Velhice: “construção social da última etapa do curso de vida[1]

A etapa da vida caracterizada como velhice, com suas peculiaridades, só pode ser compreendida a partir da relação que se estabelece entre os aspectos cronológicos, biológicos, psicológicos e sociais. Essa interação institui-se de acordo com as condições da cultura na qual o indivíduo está inserido. Condições históricas, políticas, econômicas, geográficas e culturais produzem diferentes representações sociais da velhice e também do idoso. Há uma correspondência entre a concepção de velhice presente em uma sociedade e as atitudes frente às pessoas que estão envelhecendo.

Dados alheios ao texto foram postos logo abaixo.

(* ===== verification/Decompressor.v ===== *)
(** * The stage 2 decompressor (zamak-decompressor/src/main.rs)

    Skipping the gzip header and unpacking stage 3.  The inflater (the
    [miniz_oxide] crate) is a parameter; [usize] has 32 bits. *)

From stdpp Require Import base list numbers.
From Stdlib Require Import ZArith Lia.
From S2P Require Import Prelude Bytes Memory.

Module Decompressor.

Definition STAGE3_LOAD_ADDR : Z := 0xF000.

(** [while offset < data.len() && data[offset] != 0 { offset += 1; } offset += 1],
    where [offset] is where the bytes [rest] start. *)
Fixpoint skip_string (rest : list Z) (offset : Z) : Z :=
  match rest with
  | [] => wadd 32 offset 1
  | b :: rest => if (b =? 0) then wadd 32 offset 1 else skip_string rest (wadd 32 offset 1)
  end.
Definition skip_c_string (data : list Z) (offset : Z) : Z :=
  skip_string (if (offset <? len data) then sub data offset (len data) else []) offset.

Definition flag_set (flags bit : Z) : bool := negb (Z.land flags (Z.shiftl 1 bit) =? 0).

(** The FEXTRA field: a 16-bit length and as many bytes. *)
Definition skip_extra (data : list Z) (flags offset : Z) : outcome (option Z) :=
  if flag_set flags 2 then
    if (len data <? offset + 2) then Ret None
    else
      let* l0 := index data offset in
      let* l1 := index data (offset + 1) in
      Ret (Some (wadd 32 offset (2 + le_decode [l0; l1])))
  else Ret (Some offset).

Definition skip_gzip_header (data : list Z) : outcome (list Z) :=
  if (len data <? 10) then Ret data
  else
    let* b0 := index data 0 in
    let* b1 := index data 1 in
    if (negb (b0 =? 0x1F) || negb (b1 =? 0x8B))%bool then Ret data
    else
      let* flags := index data 3 in
      let offset := 10 in
      let* extra := skip_extra data flags offset in
      match extra with
      | None => Ret data
      | Some offset =>
          let offset := if flag_set flags 3 then skip_c_string data offset else offset in
          let offset := if flag_set flags 4 then skip_c_string data offset else offset in
          let offset := if flag_set flags 1 then wadd 32 offset 2 else offset in
          if (len data <=? offset) then Ret data else slice_from data offset
      end.

(** What [decompress_and_jump] does: the memory stage 3 is entered with, or the
    error screen. *)
Inductive Stage2 : Type := Jump (m : bmem) | Halt.
Definition decompress_and_jump (decompress_to_vec_zlib : list Z -> option (list Z))
    (compressed : list Z) (m : bmem) : outcome Stage2 :=
  let* deflate_data := skip_gzip_header compressed in
  match decompress_to_vec_zlib deflate_data with
  | None => Ret Halt
  | Some decompressed => Ret (Jump (write_bytes m STAGE3_LOAD_ADDR decompressed))
  end.

(** ** Gzip members (RFC 1952) *)

(** The optional fields of a header and the rest of it. *)
Record GzipHeader : Type := mkGzip
  { mtime_xfl_os : list Z; extra : option (list Z); fname : option (list Z);
    fcomment : option (list Z); hcrc : option (list Z); ftext : bool }.
Definition bit_of {A} (o : option A) (b : Z) : Z := if o then b else 0.
Definition gzip_flags (h : GzipHeader) : Z :=
  (if ftext h then 1 else 0) + bit_of (hcrc h) 2 + bit_of (extra h) 4 + bit_of (fname h) 8 +
  bit_of (fcomment h) 16.
Definition extra_bytes (h : GzipHeader) : list Z :=
  match extra h with Some x => u16le (len x) ++ x | None => [] end.
Definition string_bytes (o : option (list Z)) : list Z :=
  match o with Some s => s ++ [0] | None => [] end.
Definition gzip_bytes (h : GzipHeader) (body : list Z) : list Z :=
  [0x1F; 0x8B; 8; gzip_flags h] ++ mtime_xfl_os h ++ extra_bytes h ++ string_bytes (fname h) ++
  string_bytes (fcomment h) ++ default [] (hcrc h) ++ body.

Definition c_string_ok (o : option (list Z)) : Prop :=
  match o with Some s => Forall (fun b => b <> 0) s | None => True end.
Record gzip_ok (h : GzipHeader) (body : list Z) : Prop := mkGzipOk
  { g_fixed : len (mtime_xfl_os h) = 6;
    g_extra : match extra h with Some x => len x < 65536 | None => True end;
    g_name : c_string_ok (fname h);
    g_comment : c_string_ok (fcomment h);
    g_hcrc : match hcrc h with Some c => len c = 2 | None => True end;
    g_body : body <> [];
    g_len : len (gzip_bytes h body) < 2 ^ 31 }.

Lemma skip_string_found s rest o : Forall (fun b => b <> 0) s -> 0 <= o -> o + len s + 1 < 2 ^ 32 ->
  skip_string (s ++ 0 :: rest) o = o + len s + 1.
Proof.
  intros Hs. revert o. induction Hs as [|b s Hb Hs IH]; intros o Ho Hl; cbn [app skip_string].
  - change (len (@nil Z)) with 0 in *. cbn [Z.eqb]. unfold wadd. rewrite wrap_small; [lia|unfold is_w; lia].
  - rewrite len_cons in *. rewrite (proj2 (Z.eqb_neq b 0)) by done. pose proof (len_nonneg s).
    assert (E : wadd 32 o 1 = o + 1) by (unfold wadd; apply wrap_small; unfold is_w; lia).
    rewrite E, IH; lia.
Qed.

(** Skipping an optional string that is there. *)
Lemma skip_c_string_found o pre post : c_string_ok o -> len (pre ++ string_bytes o ++ post) < 2 ^ 31 ->
  match o with
  | Some _ => skip_c_string (pre ++ string_bytes o ++ post) (len pre) = len (pre ++ string_bytes o)
  | None => True
  end.
Proof.
  destruct o as [s|]; [|done]. cbn [c_string_ok string_bytes]. intros Hs Hl. unfold skip_c_string.
  rewrite !len_app, len_cons in *. change (len (@nil Z)) with 0 in *.
  pose proof (len_nonneg pre). pose proof (len_nonneg s). pose proof (len_nonneg post).
  rewrite (proj2 (Z.ltb_lt _ _)) by lia.
  assert (E : sub (pre ++ (s ++ [0]) ++ post) (len pre) (len pre + (len s + (1 + 0) + len post)) = s ++ 0 :: post).
  { pose proof (sub_middle pre ((s ++ [0]) ++ post) []) as E. rewrite app_nil_r in E.
    rewrite !len_app, len_cons in E. change (len (@nil Z)) with 0 in E. rewrite E, <- app_assoc. done. }
  rewrite E. rewrite skip_string_found by (done || lia). lia.
Qed.

(** The flag bits of a header. *)
Lemma gzip_flag_bits h :
  flag_set (gzip_flags h) 2 = bool_decide (extra h <> None) /\
  flag_set (gzip_flags h) 3 = bool_decide (fname h <> None) /\
  flag_set (gzip_flags h) 4 = bool_decide (fcomment h <> None) /\
  flag_set (gzip_flags h) 1 = bool_decide (hcrc h <> None).
Proof.
  unfold gzip_flags, flag_set, bit_of.
  destruct (ftext h), (hcrc h), (extra h), (fname h), (fcomment h); split_and!; done.
Qed.

(** The optional fields in turn, each from where the one before ended. *)
Lemma skip_optional o pre post : c_string_ok o -> len (pre ++ string_bytes o ++ post) < 2 ^ 31 ->
  (if bool_decide (o <> None) then skip_c_string (pre ++ string_bytes o ++ post) (len pre) else len pre) =
  len (pre ++ string_bytes o).
Proof.
  intros Ho Hl. pose proof (skip_c_string_found o pre post Ho Hl) as H. destruct o as [s|].
  - by rewrite bool_decide_eq_true_2.
  - rewrite bool_decide_eq_false_2 by naive_solver. cbn [string_bytes]. by rewrite app_nil_r.
Qed.

Lemma skip_extra_found h pre post : len (pre ++ extra_bytes h ++ post) < 2 ^ 31 ->
  match extra h with Some x => len x < 65536 | None => True end ->
  skip_extra (pre ++ extra_bytes h ++ post) (gzip_flags h) (len pre) = Ret (Some (len (pre ++ extra_bytes h))).
Proof.
  intros Hl Hx. unfold skip_extra. destruct (gzip_flag_bits h) as (-> & _). unfold extra_bytes in *.
  destruct (extra h) as [x|].
  2: { rewrite bool_decide_eq_false_2 by naive_solver. by rewrite app_nil_r. }
  rewrite bool_decide_eq_true_2 by done. rewrite !len_app, len_u16le in *.
  pose proof (len_nonneg x). pose proof (len_nonneg post). pose proof (len_nonneg pre).
  rewrite (proj2 (Z.ltb_ge _ _)) by lia.
  set (lo := len x mod 256). set (hi := len x / 256 mod 256).
  assert (Hd : le_decode [lo; hi] = len x) by (change [lo; hi] with (u16le (len x)); apply decode_u16le; lia).
  change (u16le (len x)) with ([lo] ++ [hi]). rewrite <- !app_assoc. cbn [app]. rewrite index_app. cbn [obind].
  change (pre ++ lo :: hi :: x ++ post) with (pre ++ [lo] ++ hi :: x ++ post).
  rewrite app_assoc. replace (len pre + 1) with (len (pre ++ [lo])) by (rewrite len_app; done).
  rewrite index_app. cbn [obind]. rewrite Hd. do 2 f_equal. unfold wadd.
  rewrite wrap_small by (unfold is_w; lia). lia.
Qed.

Lemma skip_gzip h body : gzip_ok h body -> skip_gzip_header (gzip_bytes h body) = Ret body.
Proof.
  intros [Hf Hx Hn Hc Hh Hb Hl]. set (p0 := [0x1F; 0x8B; 8; gzip_flags h] ++ mtime_xfl_os h).
  set (e := extra_bytes h). set (n := string_bytes (fname h)). set (c := string_bytes (fcomment h)).
  set (r := default [] (hcrc h)).
  assert (E0 : len p0 = 10) by (unfold p0; rewrite len_app, Hf; done).
  assert (Ed : gzip_bytes h body = p0 ++ e ++ n ++ c ++ r ++ body)
    by (unfold gzip_bytes, p0; by rewrite <- !app_assoc).
  clearbody p0. assert (Hlen : len p0 + len e + len n + len c + len r + len body < 2 ^ 31)
    by (rewrite Ed, !len_app in Hl; lia).
  pose proof (len_nonneg e). pose proof (len_nonneg n). pose proof (len_nonneg c). pose proof (len_nonneg r).
  assert (Hb0 : 0 < len body) by (destruct body; [done|rewrite len_cons; pose proof (len_nonneg body); lia]).
  unfold skip_gzip_header. rewrite (proj2 (Z.ltb_ge (len _) 10)) by (rewrite Ed, !len_app; lia).
  change (index (gzip_bytes h body) 0) with (@Ret Z 0x1F). change (index (gzip_bytes h body) 1) with (@Ret Z 0x8B).
  change (index (gzip_bytes h body) 3) with (Ret (gzip_flags h)). cbn [obind].
  change (negb (0x1F =? 0x1F) || negb (0x8B =? 0x8B))%bool with false. cbn iota.
  destruct (gzip_flag_bits h) as (_ & -> & -> & ->). rewrite Ed, <- E0 at 1. unfold e at 1.
  rewrite skip_extra_found by (done || (rewrite !len_app; fold e; lia)). cbn [obind]. fold e.
  rewrite Ed, (app_assoc p0 e). rewrite (skip_optional (fname h)) by (done || (rewrite !len_app; fold n; lia)).
  fold n. rewrite (app_assoc (p0 ++ e) n).
  rewrite (skip_optional (fcomment h)) by (done || (rewrite !len_app; fold c; lia)). fold c.
  rewrite (app_assoc ((p0 ++ e) ++ n) c).
  assert (Er : (if bool_decide (hcrc h <> None) then wadd 32 (len (((p0 ++ e) ++ n) ++ c)) 2
                else len (((p0 ++ e) ++ n) ++ c)) = len ((((p0 ++ e) ++ n) ++ c) ++ r)).
  { rewrite !len_app. unfold r. destruct (hcrc h) as [w|]; cbn [default].
    - rewrite bool_decide_eq_true_2 by done. cbn in Hh |- *. rewrite Hh. unfold wadd. apply wrap_small. unfold is_w. lia.
    - rewrite bool_decide_eq_false_2 by naive_solver. change (len (@nil Z)) with 0. lia. }
  rewrite Er, (app_assoc _ r). rewrite (proj2 (Z.leb_gt _ _)) by (rewrite (len_app _ body); lia).
  apply slice_from_app.
Qed.

(** The header of every well-formed gzip member, with any of its optional
    fields, is skipped exactly: what is left is the compressed data. *)
Theorem skip_gzip_header_spec h body : gzip_ok h body -> skip_gzip_header (gzip_bytes h body) = Ret body.
Proof. apply skip_gzip. Qed.

(** A zlib decoder accepts only data with a zlib header (RFC 1950): method 8 and
    a header word that is a multiple of 31. *)
Definition zlib_decoder (dec : list Z -> option (list Z)) : Prop := forall s out, dec s = Some out ->
  exists cmf flg rest, s = cmf :: flg :: rest /\ cmf mod 16 = 8 /\ (256 * cmf + flg) mod 31 = 0.

(** A gzip-compressed stage 3 is never started. The data behind the gzip
    header is a raw deflate stream, and it is handed to a zlib decoder: a stream
    whose first block is compressed or is the last one is no zlib stream, so the
    decompressor ends on the error screen. *)
Theorem gzip_stage3_halts dec h b rest m : zlib_decoder dec -> gzip_ok h (b :: rest) -> b mod 8 <> 0 ->
  decompress_and_jump dec (gzip_bytes h (b :: rest)) m = Ret Halt.
Proof.
  intros Hdec Hok Hb. unfold decompress_and_jump. rewrite skip_gzip by done. cbn [obind].
  destruct (dec (b :: rest)) as [out|] eqn:E; [|done]. apply Hdec in E as (cmf & flg & r & [= -> ->] & Hm & _).
  Z.to_euclidean_division_equations. lia.
Qed.

Definition sample_header : GzipHeader :=
  mkGzip [1; 2; 3; 4; 2; 3] (Some [7; 0; 7]) (Some [115; 121; 115]) None (Some [5; 6]) false.
(** A decoder of stored blocks behind a zlib header. *)
Definition sample_decoder (s : list Z) : option (list Z) :=
  match s with
  | cmf :: flg :: rest =>
      if ((cmf mod 16 =? 8) && ((256 * cmf + flg) mod 31 =? 0))%bool then Some rest else None
  | _ => None
  end.
Lemma skip_gzip_header_spec_witness :
  skip_gzip_header (gzip_bytes sample_header [0x4B; 0x4C; 0; 0]) = Ret [0x4B; 0x4C; 0; 0].
Proof. apply skip_gzip_header_spec. split; try done; repeat constructor; done. Defined.
Lemma gzip_stage3_halts_witness :
  decompress_and_jump sample_decoder (gzip_bytes sample_header [0x4B; 0x4C; 0; 0]) (fun _ => 0) = Ret Halt.
Proof.
  apply gzip_stage3_halts.
  - intros s out. destruct s as [|cmf [|flg rest]]; cbn; try done.
    destruct (Z.eqb_spec (cmf mod 16) 8), (Z.eqb_spec ((256 * cmf + flg) mod 31) 0); cbn; try done.
    intros _. by exists cmf, flg, rest.
  - split; try done; repeat constructor; done.
  - done.
Defined.
End Decompressor.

A idade considerada idosa pela Organização Mundial da Saúde (OMS) é estabelecida conforme o nível sócio econômico de cada nação. Em países em desenvolvimento, é considerado idoso aquele que tem 60 ou mais anos de idade, enquanto que nos países desenvolvidos, a idade se estende até os 65 anos.

O conceito de idade, por sua vez, é multidimensional e não é uma boa medida do desenvolvimento humano. A idade e o processo de envelhecimento possuem outras dimensões e significados que extrapolam as dimensões da idade cronológica [2].

Pode-se dizer que, diversas são as áreas do conhecimento que desenvolvem estudos e lidam com questões sobre a velhice e o envelhecimento são elas: a geriatria, a gerontologia, as ciências sociais, a educação, a psicologia, o serviço social, o direito, entre outras.

Dentre os documentos que merecem destaques e que tratam dos direitos dos idosos temos, a Política Nacional do Idoso, lançada em 1994, o Estatuto do Idoso de 2003 e a Convenção Interamericana Sobre a Proteção dos Direitos Humanos dos Idosos, de 14 de junho de 2015.

Envelhecimento e Longevidade [editar | editar código-fonte]

O envelhecimento é o “processo gradual que se desenvolve durante o curso de vida e que implica alterações biológicas, fisiológicas, psicossociais e funcionais de várias consequências, as quais se associam com interações dinâmicas e permanentes entre o sujeito e seu meio”[1] . Isto posto, de acordo com um dos últimos dados divulgados pelo Instituto Brasileiro de Geografia e Estatística[3], a expectativa de vida do brasileiro ao nascer é de 75,5 anos. Na separação por sexo, as mulheres apresentam uma expectativa de vida ao nascer de 79,1 anos e os homens de 71,9 anos. Por consequência, de acordo com a Organização Mundial da Saúde (OMS), no Brasil, os idosos passarão de 24,4 milhões para quase 70 milhões em 2050[4].

O aumento da longevidade na população mundial, embora seja aplicável a ambos os sexos, não acontece de forma idêntica, pois é mais significativo para as mulheres do que para os homens, corroborando com o panorama da "feminização" do envelhecimento, que tem sido atribuído à menor exposição das mulheres a determinados fatores de risco relacionados ao ambiente de trabalho, morte por causas externas, menor prevalência de tabagismo e uso de álcool, diferenças quanto à atitude em relação a doenças e incapacidades e pela maior cobertura da assistência gineco-obstétrica[5].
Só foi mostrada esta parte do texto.